This course introduces you to some of Roamer’s advanced features: Repeats, changing parameters, and procedures.

Using Roamer’s Repeat command write a program to make Roamer visit all the even numbers on the number line. Then program the Repeat feature make the robot visit all the odd numbers. Get the students to compare the two programs what do they notice.

The students should try discover if they can add:

- Two even numbers and get an odd number?
- Two odd numbers and get an even number?
- An odd and even number and get an even number?
- An odd and even number and get an odd number?

They should write Roamer programs to demonstrate their findings.

Students have the chance to:

- Extend or consolidate their understanding of odds and evens.
- Develop an understanding of sequence.
- Gain experience which help them understand the idea of formulas.
- Use mathematical language in conversation and discussion.
- Coding using a Repeat command

Students have the chance to develop:

- Their mathematical thinking skills (Cognitive: Thinking – Types of Thinking).
- Computational thinking skills by identify patterns and relationships between numbers (Cognitive: Thinking – Types of Thinking).
- Inductive thinking developing mathematical ideas which they can test (Cognitive: Thinking – Types of Thinking).

Place Roamer on a Start Mat and use the setup program to layout the slalom course. Encourage the children to play Turtle and use trial and improvement methods to work out a solution. However, insist they record a program which will get Roamer through the slalom course.

Get them to study their programs and look for patterns. Can they use the Repeat Instruction to simplify their coding?

Students have the chance to:

- Explore the idea of patterns (visual, spatial and kinaesthetic).
- See how repeat commands can simplify coding.
- Develop their spatial awareness.
- Develop their understanding of sequence.
- Use mathematical language.

Students have the chance to:

- Develop their mathematical and spatial thinking (Cognitive: Thinking – Types of Thinking).
- Use bottom-up problem-solving methods (Cognitive: Thinking – Problem Solving).
- Work with others to solve a problem (Social: Working – Teamwork).

Baron Von Bugbyte is up to his usual tricks. “I need more oil and robot spare parts, “ he growled.
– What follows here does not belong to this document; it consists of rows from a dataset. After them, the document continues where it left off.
(** The socket has less than what is missing of the message: the loop
    returns and waits for the rest. *)
Lemma loop_waits c (want : Z) (k : nat) m data (tail : list byte) :
  entering c want k m -> bgp_message m ->
  drop k m = data ++ tail -> (k + length data < length m)%nat ->
  exists c',
    read_action_loop 2 c want (mk_rx data Rx_would_block)
    = Ok (Read_returned, c', [], mk_rx [] Rx_would_block) /\
    reading c' (k + length data) m.
Proof.
  intros (Hk & Hbuf & Hphase) Hm Hsplit Hshort.
  pose proof Hm as ((_ & Hlo & _) & _). unfold BGP_MH_HEAD_L in Hlo.
  unfold reading, entering.
  destruct (Nat.ltb_spec k 19) as [Hk19 | Hk19].
  - destruct Hphase as [Hhdr ->].
    destruct (Nat.ltb_spec (k + length data) 19) as [Hd19 | Hd19].
    + (* still in the header *)
      destruct (turn_header_short 1 c (19 - Z.of_nat k) data Hhdr ltac:(lia))
        as (c' & -> & Hbuf' & Hhdr' & Hpend').
      exists c'. split; [reflexivity|]. split; [lia|].
      split; [rewrite Hbuf', Hbuf; exact (take_app_chunk m data tail k Hsplit)|].
      split; [assumption | lia].
    + (* the header completes, the body does not *)
      destruct (turn_header_done 1 c (19 - Z.of_nat k) data m Hhdr
                  ltac:(lia) Hm) as (c1 & -> & Hbuf1 & Hhdr1).
      { rewrite Hbuf, (take_header_chunk m data tail k _ Hsplit) by lia.
        f_equal. lia. }
      assert (Hrest : length (drop (Z.to_nat (19 - Z.of_nat k)) data)
                      = (k + length data - 19)%nat)
        by (rewrite length_drop; lia).
      destruct (turn_body 0 c1 (Z.of_nat (length m) - BGP_MH_HEAD_L)
                  (drop (Z.to_nat (19 - Z.of_nat k)) data) Hhdr1
                  ltac:(unfold BGP_MH_HEAD_L; lia))
        as (c' & -> & Hbuf' & Hhdr' & Hpend').
      unfold BGP_MH_HEAD_L in *. rewrite Hrest in *.
      rewrite (proj2 (Z.leb_gt _ _)) by lia.
      rewrite drop_ge by lia.
      exists c'. split; [reflexivity|]. split; [lia|]. split.
      * rewrite Hbuf', Hbuf1, (take_ge (drop _ data)) by lia.
        rewrite <- (take_app_chunk m data tail k Hsplit).
        rewrite <- (take_drop (Z.to_nat (19 - Z.of_nat k)) data) at 2.
        rewrite app_assoc.
        rewrite (take_header_chunk m data tail k _ Hsplit) by lia.
        do 2 f_equal. lia.
      * split; [assumption|]. rewrite Hpend' by lia. lia.
  - destruct Hphase as [Hhdr ->].
    destruct (turn_body 1 c (Z.of_nat (length m) - Z.of_nat k) data Hhdr
                ltac:(lia)) as (c' & -> & Hbuf' & Hhdr' & Hpend').
    rewrite (proj2 (Z.leb_gt _ _)) by lia.
    rewrite drop_ge by lia.
    exists c'. split; [reflexivity|]. split; [lia|].
    rewrite (proj2 (Nat.ltb_ge _ _)) by lia.
    split.
    + rewrite Hbuf', Hbuf, (take_ge data) by lia.
      exact (take_app_chunk m data tail k Hsplit).
    + split; [assumption|]. rewrite Hpend' by lia. lia.
Qed.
He ordered his Mechanical Meanies to raid King Bot’s store houses. Your responsible for the night patrols that guard the Oil Warehouse and Robbo’s Spares. Can you write a program to patrol the two stores and keep the Meanies away?

You must march between the two stores and march around them, five times.

This task gives you the chance to introduce the idea of using sketches to help you find solutions. The example below shows the complete problem, but you might find it easier to scaffold the problem into two parts:

- Going around the buildings.
- Travelling between the buildings

Students have the chance to:

- Use nested repeats.
- Understand how to split problems into smaller problems.
- Create algorithms.
- Turn algorithms into code.
- Code and test programs.

Students have the chance to:

- Work on decomposed problems (Cognitive: Thinking – Problem Solving).
- Working with others to find a solution (Social: Working – Teamwork).
- Provide a worthwhile contribution to a group project (Personal – Self Confidence).

Enter and test the program.

Mozart started composing music when he was four year-old. Here’s a chance for your students to explore simple musical sounds. Their task is to create and record a musical composition. Who knows – perhaps they can rival the great composer!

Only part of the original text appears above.